Lemma getitem_num_missing (r : ref) (c : string) (s : store) (f : DataFrame) :
  lookup s r = Some f -> get_col c f = None ->
  getitem_num r c s = (Raise (KeyError c), s).
Proof.
  intros E Hc. unfold getitem_num.
  rewrite (bind_ok _ _ _ _ _ (read_run _ _ _ E)), Hc. reflexivity.
Qed.

Lemma setitem_run (r : ref) (c : string) (v : column) (s : store)
    (f : DataFrame) :
  lookup s r = Some f -> col_len v = nrows f ->
  setitem r c v s = (Ok tt, update r (set_col c v f) s).
Proof.
  intros E Hlen. unfold setitem.
  rewrite (bind_ok _ _ _ _ _ (read_run _ _ _ E)), Hlen, Nat.eqb_refl.
  reflexivity.
Qed.

Lemma setitem_num_run (r : ref) (c : string) (x : R) (s : store)
    (f : DataFrame) :
  lookup s r = Some f ->
  setitem_num r c x s
  = (Ok tt, update r (set_col c (NumCol (repeat x (nrows f))) f) s).
Proof.
  intros E. unfold setitem_num.
  rewrite (bind_ok _ _ _ _ _ (read_run _ _ _ E)). reflexivity.
Qed.

Lemma setitem_str_run (r : ref) (c : string) (x : string) (s : store)
    (f : DataFrame) :
  lookup s r = Some f ->
  setitem_str r c x s
  = (Ok tt, update r (set_col c (StrCol (repeat x (nrows f))) f) s).
Proof.
  intros E. unfold setitem_str.
  rewrite (bind_ok _ _ _ _ _ (read_run _ _ _ E)). reflexivity.
Qed.

Lemma iloc_num_run (r : ref) (i : nat) (c : string) (s : store)
    (f : DataFrame) (x : R) :
  lookup s r = Some f -> (i < nrows f)%nat -> num_at f c i = Some x ->
  iloc_num r i c s = (Ok x, s).
Proof.
  intros E Hi Hx. unfold iloc_num.
  rewrite (bind_ok _ _ _ _ _ (read_run _ _ _ E)).
  destruct (Nat.ltb_spec i (nrows f)) as [_ | Hge]; [| lia].
  unfold num_at in Hx. destruct (get_col c f) as [[xs | xs] |];
    try discriminate.
  rewrite Hx. reflexivity.
Qed.

Lemma iloc_set_num_run (r : ref) (i : nat) (c : string) (x : R) (s : store)
    (f : DataFrame) (xs xs' : list R) :
  lookup s r = Some f -> get_col c f = Some (NumCol xs) ->
  set_nth i x xs = Some xs' ->
  iloc_set_num r i c x s = (Ok tt, update r (set_col c (NumCol xs') f) s).
Proof.
  intros E Hc Hs. unfold iloc_set_num.
  rewrite (bind_ok _ _ _ _ _ (read_run _ _ _ E)), Hc, Hs. reflexivity.
Qed.

Lemma iloc_set_str_run (r : ref) (i : nat) (c : string) (x : string)
    (s : store) (f : DataFrame) (xs xs' : list string) :
  lookup s r = Some f -> get_col c f = Some (StrCol xs) ->
  set_nth i x xs = Some xs' ->
  iloc_set_str r i c x s = (Ok tt, update r (set_col c (StrCol xs') f) s).
Proof.
  intros E Hc Hs. unfold iloc_set_str.
  rewrite (bind_ok _ _ _ _ _ (read_run _ _ _ E)), Hc, Hs. reflexivity.
Qed.

End Running.

(* ----------------------------------------------------------------- *)
(** ** What a computation writes *)

Section Footprint.

Lemma writes_only_ret {A} (r : ref) (a : A) : writes_only r (ret a).
Proof. intros s. cbn. auto. Qed.

Lemma writes_only_raise {A} (r : ref) (e : exn) : writes_only r (@raise A e).
Proof. intros s. cbn. auto. Qed.

Lemma writes_only_lift {A} (r : ref) (x : result A) : writes_only r (lift x).
Proof. destruct x; [apply writes_only_ret | apply writes_only_raise]. Qed.

Lemma writes_only_read (r r0 : ref) : writes_only r (read r0).
Proof. intros s. unfold read. destruct (lookup s r0); cbn; auto. Qed.

Lemma writes_only_write (r : ref) (g : DataFrame) : writes_only r (write r g).
Proof.
  intros s. unfold write. cbn. split.
  - apply length_update.
  - intros r' Hne. apply lookup_update_other. exact Hne.
Qed.

Lemma writes_only_bind {A B} (r : ref) (m : M A) (k : A -> M B) :
  writes_only r m -> (forall a, writes_only r (k a)) ->
  writes_only r (bind m k).
Proof.
  intros Hm Hk s. unfold bind. specialize (Hm s).
  destruct (m s) as [[a | e] s1]; cbn in *.
  - specialize (Hk a s1). destruct Hm as [Hl Hm], Hk as [Hl' Hk].
    split; [congruence |]. intros r' Hne. rewrite Hk, Hm; auto.
  - exact Hm.
Qed.

Lemma writes_only_for_each {A} (r : ref) (xs : list A) (body : A -> M unit) :
  (forall x, writes_only r (body x)) -> writes_only r (for_each xs body).
Proof.
  intros Hb. induction xs as [| x xs IH]; cbn.
  - apply writes_only_ret.
  - apply writes_only_bind; [apply Hb | intros _; exact IH].
Qed.

Lemma returns_ret {A} (a : A) : returns a (ret a).
Proof. intros s a' E. cbn in E. congruence. Qed.

Lemma returns_bind {A B} (b : B) (m : M A) (k : A -> M B) :
  (forall a, returns b (k a)) -> returns b (bind m k).
Proof.
  intros Hk s b' E. unfold bind in E.
  destruct (m s) as [[a | e] s1]; cbn in E; [| discriminate].
  apply (Hk a s1). exact E.
Qed.

End Footprint.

*PROMPT:* Please go through the material and return each line where the word "repeat" appears.

*SOLUTION TO THE PROBLEM:*
  = (Ok tt, update r (set_col c (NumCol (repeat x (nrows f))) f) s).
  = (Ok tt, update r (set_col c (StrCol (repeat x (nrows f))) f) s).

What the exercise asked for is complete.